EXERCISE DETAILS ▸
Write out, please, the lines from the beginning of the material to the line with "e_base e < PMM_MAX_PHYS → is_u64", including both ends and nothing else.

WORKING DATA ▸
(** ** Initialisation from the E820 map *)

Definition e820_ok (e : e820_entry) : Prop :=
  is_u64 (e_base e) ∧ is_u64 (e_length e) ∧ is_u64 (e_base e + e_length e).

(** The frames an entry gives to the allocator: those that lie entirely in a
    usable region. *)
Definition covers (e : e820_entry) (f : Z) : Prop :=
  e_type e = E820_TYPE_USABLE ∧ e_base e ≤ f * PMM_PAGE_SIZE ∧
  (f + 1) * PMM_PAGE_SIZE ≤ e_base e + e_length e.

Lemma entry_frames e f :
  e820_ok e → e_base e < PMM_MAX_PHYS → frame_ok f →
  (entry_start_frame e ≤ f < entry_end_frame e ↔
   e_base e ≤ f * PMM_PAGE_SIZE ∧ (f + 1) * PMM_PAGE_SIZE ≤ e_base e + e_length e).
Proof.
  intros (Hb & Hl & Hs) Hm Hf.
  unfold entry_start_frame, entry_end_frame, frame_ok, PMM_MAX_PHYS, PMM_TOTAL_FRAMES,
    PMM_PAGE_SIZE in *.
  rewrite (u64_small (e_base e + e_length e)) by done.
  rewrite (u64_small (e_base e + 4096)), u64_small by word_lia.
  repeat case_decide; rewrite ?u32_small in * by word_lia; zdm.
Qed.

Lemma entry_frames_bounds e :
  e_base e < PMM_MAX_PHYS → is_u64 (e_base e) →
  0 ≤ entry_start_frame e ≤ PMM_TOTAL_FRAMES ∧ 0 ≤ entry_end_frame e ≤ PMM_TOTAL_FRAMES.
Proof.
  unfold entry_start_frame, entry_end_frame, PMM_MAX_PHYS, PMM_TOTAL_FRAMES, PMM_PAGE_SIZE.
  intros Hm Hb. rewrite (u64_small (e_base e + 4096)), u64_small by word_lia.
  split; [word_lia|]. repeat case_decide; unfold u32, u64 in *; zdm.
Qed.

(** A step of initialisation: the used frames become [u]; the counter stays
    exact when [fresh] holds. *)
Definition init_post (s s' : pmm) (u : Z → bool) (fresh : Prop) : Prop :=
  bitmap_ok s' ∧ (∀ g, frame_ok g → used s' g = u g) ∧
  (fresh → pmm_free s = nfree s → pmm_free s' = nfree s').

Lemma release_loop s start stop :
  bitmap_ok s → 0 ≤ start → start ≤ stop ≤ PMM_TOTAL_FRAMES →
  ∃ s', for_u32_opt start stop release_frame s = Some s' ∧
    init_post s s' (λ g, if decide (start ≤ g < stop) then false else used s g)
      (∀ g, start ≤ g < stop → used s g = true).
Proof.
  intros Hok H0 Hr.
  apply (for_u32_opt_inv (λ i s', init_post s s'
    (λ g, if decide (start ≤ g < i) then false else used s g)
    (∀ g, start ≤ g < stop → used s g = true)) _ start stop); [lia| |].
  { split; [done|]. split; [|done]. intros g Hg. by rewrite decide_False by lia. }
  intros i s1 Hi (Hok1 & Hu1 & Hc1).
  assert (frame_ok i) as Hfi by (unfold frame_ok; lia).
  destruct (pmm_set_free_spec s1 i Hok1 Hfi) as (s2 & Hs2 & Hset).
  unfold release_frame. rewrite Hs2. cbn [mbind option_bind]. eexists; split; [done|].
  split; [apply Hset|]. split.
  - intros g Hg. change (used s2 g = if decide (start ≤ g < i + 1) then false else used s g).
    destruct Hset as (_ & _ & _ & Hset). rewrite Hset, Hu1 by done.
    repeat case_decide; try done; lia.
  - intros Hfresh Hn. specialize (Hc1 Hfresh Hn).
    destruct (inc_free_exact s1 s2 i); try done.
    rewrite Hu1 by done. rewrite decide_False by lia. by apply Hfresh.
Qed.

Lemma process_entry_spec e s :
  e820_ok e → bitmap_ok s →
  ∃ s', process_entry e s = Some s' ∧ bitmap_ok s' ∧
    (∀ g, frame_ok g → used s' g = false ↔ used s g = false ∨ covers e g) ∧
    ((∀ g, frame_ok g → covers e g → used s g = true) →
       pmm_free s = nfree s → pmm_free s' = nfree s').
Proof.
  intros He Hok. unfold process_entry, covers.
  destruct (decide (e_type e ≠ E820_TYPE_USABLE)).
  { exists s. split; [done|]. split; [done|]. split; [naive_solver|done]. }
  destruct (decide (PMM_MAX_PHYS ≤ e_base e)).
  { exists s. split; [done|]. split; [done|]. split; [|done].
    intros g Hg. split; [naive_solver|]. intros [?|(_ & ? & _)]; [done|].
    unfold frame_ok, PMM_TOTAL_FRAMES, PMM_MAX_PHYS, PMM_PAGE_SIZE in *. lia. }
  pose proof (entry_frames e) as Hef.
  destruct (entry_frames_bounds e) as [Hs1 Hs2]; [lia|apply He|].
  destruct (decide (entry_start_frame e ≤ entry_end_frame e)) as [Hle|Hgt].
  - destruct (release_loop s (entry_start_frame e) (entry_end_frame e)) as (s' & -> & Hok' & Hu & Hc);
      [done|lia..|].
    cbn [mbind option_bind]. eexists; split; [done|]. split; [done|]. split.
    + intros g Hg. change (used s' g = false ↔ used s g = false ∨ e_type e = E820_TYPE_USABLE ∧ e_base e ≤ g * PMM_PAGE_SIZE ∧ (g + 1) * PMM_PAGE_SIZE ≤ e_base e + e_length e).
      rewrite Hu, <-Hef by (done || lia). case_decide as Hd; [|naive_solver].
      split; [|done]. right. split; [lia|done].
    + intros Hfresh Hn. rewrite (nfree_bitmap _ s') by done. apply Hc; [|done].
      intros g Hg. assert (frame_ok g) as Hgo by (unfold frame_ok; lia).
      apply Hfresh; [done|]. split; [lia|]. apply Hef; [done|lia|done|done].
  - rewrite for_u32_opt_empty by lia. cbn [mbind option_bind].
    eexists; split; [done|]. split; [done|]. split; [|intros; by rewrite (nfree_bitmap _ s)].
    intros g Hg. change (used s g = false ↔ used s g = false ∨ e_type e = E820_TYPE_USABLE ∧ e_base e ≤ g * PMM_PAGE_SIZE ∧ (g + 1) * PMM_PAGE_SIZE ≤ e_base e + e_length e).
    rewrite <-Hef by (done || lia). split; [naive_solver|]. intros [?|(_ & ?)]; [done|lia].
Qed.

Lemma reserve_loop s stop :
  bitmap_ok s → 0 ≤ stop ≤ PMM_TOTAL_FRAMES →
  ∃ s', for_u32_opt 0 stop reserve_frame s = Some s' ∧
    init_post s s' (λ g, if decide (g < stop) then true else used s g) True.
Proof.
  intros Hok Hr.
  apply (for_u32_opt_inv (λ i s', init_post s s'
    (λ g, if decide (g < i) then true else used s g) True) _ 0 stop); [lia| |].
  { split; [done|]. split; [|done]. intros g Hg. unfold frame_ok in Hg. by rewrite decide_False by lia. }
  intros i s1 Hi (Hok1 & Hu1 & Hc1).
  assert (frame_ok i) as Hfi by (unfold frame_ok; lia).
  unfold reserve_frame. rewrite pmm_is_used_spec by done. cbn [mbind option_bind].
  destruct (used s1 i) eqn:Hui; cbn [Z.b2z].
  - rewrite decide_False by lia. exists s1. split; [done|]. split; [done|]. split; [|done].
    intros g Hg. rewrite Hu1 by done. repeat case_decide; try done; try lia.
    assert (g = i) as -> by lia. rewrite Hu1, decide_False in Hui by (done || lia). done.
  - rewrite decide_True by done.
    destruct (pmm_set_used_spec s1 i Hok1 Hfi) as (s2 & -> & Hset). cbn [mbind option_bind].
    eexists; split; [done|]. split; [apply bitmap_ok_dec_free, Hset|]. split.
    + intros g Hg. rewrite used_dec_free. destruct Hset as (_ & _ & _ & Hset).
      rewrite Hset, Hu1 by done. repeat case_decide; try done; lia.
    + intros _ Hn. by destruct (dec_free_exact s1 s2 i Hfi Hui Hset (Hc1 I Hn)).
Qed.

Lemma bitmap_full_ok fr tot : bitmap_ok (Pmm (replicate 1024 255) fr tot).
Proof.
  split; [apply length_replicate|]. cbn [pmm_bitmap]. apply Forall_replicate. unfold is_u8. lia.
Qed.

Lemma used_full fr tot f : frame_ok f → used (Pmm (replicate 1024 255) fr tot) f = true.
Proof.
  intros Hf. destruct (frame_index f Hf) as (_ & _ & Hd & Hm). unfold used, aget. cbn [pmm_bitmap].
  rewrite decide_True by lia. rewrite lookup_replicate_2 by lia. cbn [default].
  change 255 with (Z.ones 8). apply Z.ones_spec_low. lia.
Qed.

Lemma nfree_full fr tot : nfree (Pmm (replicate 1024 255) fr tot) = 0.
Proof.
  apply nfree_all_used. intros f Hf. by apply used_full.
Qed.

(** The usable regions of the first [n] entries do not overlap. *)
Definition e820_disjoint (es : list e820_entry) (n : Z) : Prop :=
  ∀ i j a b, 0 ≤ i < j → j < n → aget es i = Some a → aget es j = Some b →
    ∀ f, covers a f → covers b f → False.

Lemma entries_loop es n s :
  0 ≤ n ≤ Z.of_nat (length es) → Forall e820_ok (take (Z.to_nat n) es) → bitmap_ok s →
  (∀ g, frame_ok g → used s g = true) →
  ∃ s', for_u32_opt 0 n (λ i s, e ← aget es i; process_entry e s) s = Some s' ∧
    bitmap_ok s' ∧
    (∀ g, frame_ok g → used s' g = false ↔ ∃ i e, 0 ≤ i < n ∧ aget es i = Some e ∧ covers e g) ∧
    (e820_disjoint es n → pmm_free s = nfree s → pmm_free s' = nfree s').
Proof.
  intros Hn Hes Hok Hfull.
  apply (for_u32_opt_inv (λ i s', bitmap_ok s' ∧
    (∀ g, frame_ok g → used s' g = false ↔ ∃ k e, 0 ≤ k < i ∧ aget es k = Some e ∧ covers e g) ∧
    (e820_disjoint es n → pmm_free s = nfree s → pmm_free s' = nfree s')) _ 0 n); [lia| |].
  { split; [done|]. split; [|done]. intros g Hg. rewrite Hfull by done. split; [done|].
    intros (k & e & ? & _). lia. }
  intros i s1 Hi (Hok1 & Hu1 & Hc1).
  destruct (aget_is_Some es i) as [e He]; [lia|]. rewrite He. cbn [mbind option_bind].
  assert (e820_ok e) as Hee.
  { unfold aget in He. rewrite decide_True in He by lia. apply (Forall_lookup_1 _ _ (Z.to_nat i) _ Hes).
    by rewrite lookup_take_lt by lia. }
  destruct (process_entry_spec e s1 Hee Hok1) as (s2 & -> & Hok2 & Hu2 & Hc2).
  exists s2. split; [done|]. split; [done|]. split.
  - intros g Hg. rewrite Hu2, Hu1 by done. split.
    + intros [(k & e' & Hk & ? & ?)|?]; [exists k, e'|exists i, e]; split_and!; try done; lia.
    + intros (k & e' & Hk & Hek & Hcov). destruct (decide (k = i)) as [->|].
      * right. by simplify_eq.
      * left. exists k, e'. split_and!; try done; lia.
  - intros Hd Hnn. apply Hc2; [|by apply Hc1].
    intros g Hg Hcov. destruct (used s1 g) eqn:Hug; [done|].
    apply Hu1 in Hug as (k & e' & Hk & Hek & Hcov'); [|done].
    destruct (Hd k i e' e) with (f := g); try done; lia.
Qed.

(** The counter of all frames stays a 32-bit number. *)
Lemma set_free_total f s s' : pmm_set_free f s = Some s' → pmm_total s' = pmm_total s.
Proof. unfold pmm_set_free. intros (b & _ & (bm & _ & [= <-])%bind_Some)%bind_Some. done. Qed.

RESULT FOR THIS TASK ▸
(** ** Initialisation from the E820 map *)

Definition e820_ok (e : e820_entry) : Prop :=
  is_u64 (e_base e) ∧ is_u64 (e_length e) ∧ is_u64 (e_base e + e_length e).

(** The frames an entry gives to the allocator: those that lie entirely in a
    usable region. *)
Definition covers (e : e820_entry) (f : Z) : Prop :=
  e_type e = E820_TYPE_USABLE ∧ e_base e ≤ f * PMM_PAGE_SIZE ∧
  (f + 1) * PMM_PAGE_SIZE ≤ e_base e + e_length e.

Lemma entry_frames e f :
  e820_ok e → e_base e < PMM_MAX_PHYS → frame_ok f →
  (entry_start_frame e ≤ f < entry_end_frame e ↔
   e_base e ≤ f * PMM_PAGE_SIZE ∧ (f + 1) * PMM_PAGE_SIZE ≤ e_base e + e_length e).
Proof.
  intros (Hb & Hl & Hs) Hm Hf.
  unfold entry_start_frame, entry_end_frame, frame_ok, PMM_MAX_PHYS, PMM_TOTAL_FRAMES,
    PMM_PAGE_SIZE in *.
  rewrite (u64_small (e_base e + e_length e)) by done.
  rewrite (u64_small (e_base e + 4096)), u64_small by word_lia.
  repeat case_decide; rewrite ?u32_small in * by word_lia; zdm.
Qed.

Lemma entry_frames_bounds e :
  e_base e < PMM_MAX_PHYS → is_u64 (e_base e) →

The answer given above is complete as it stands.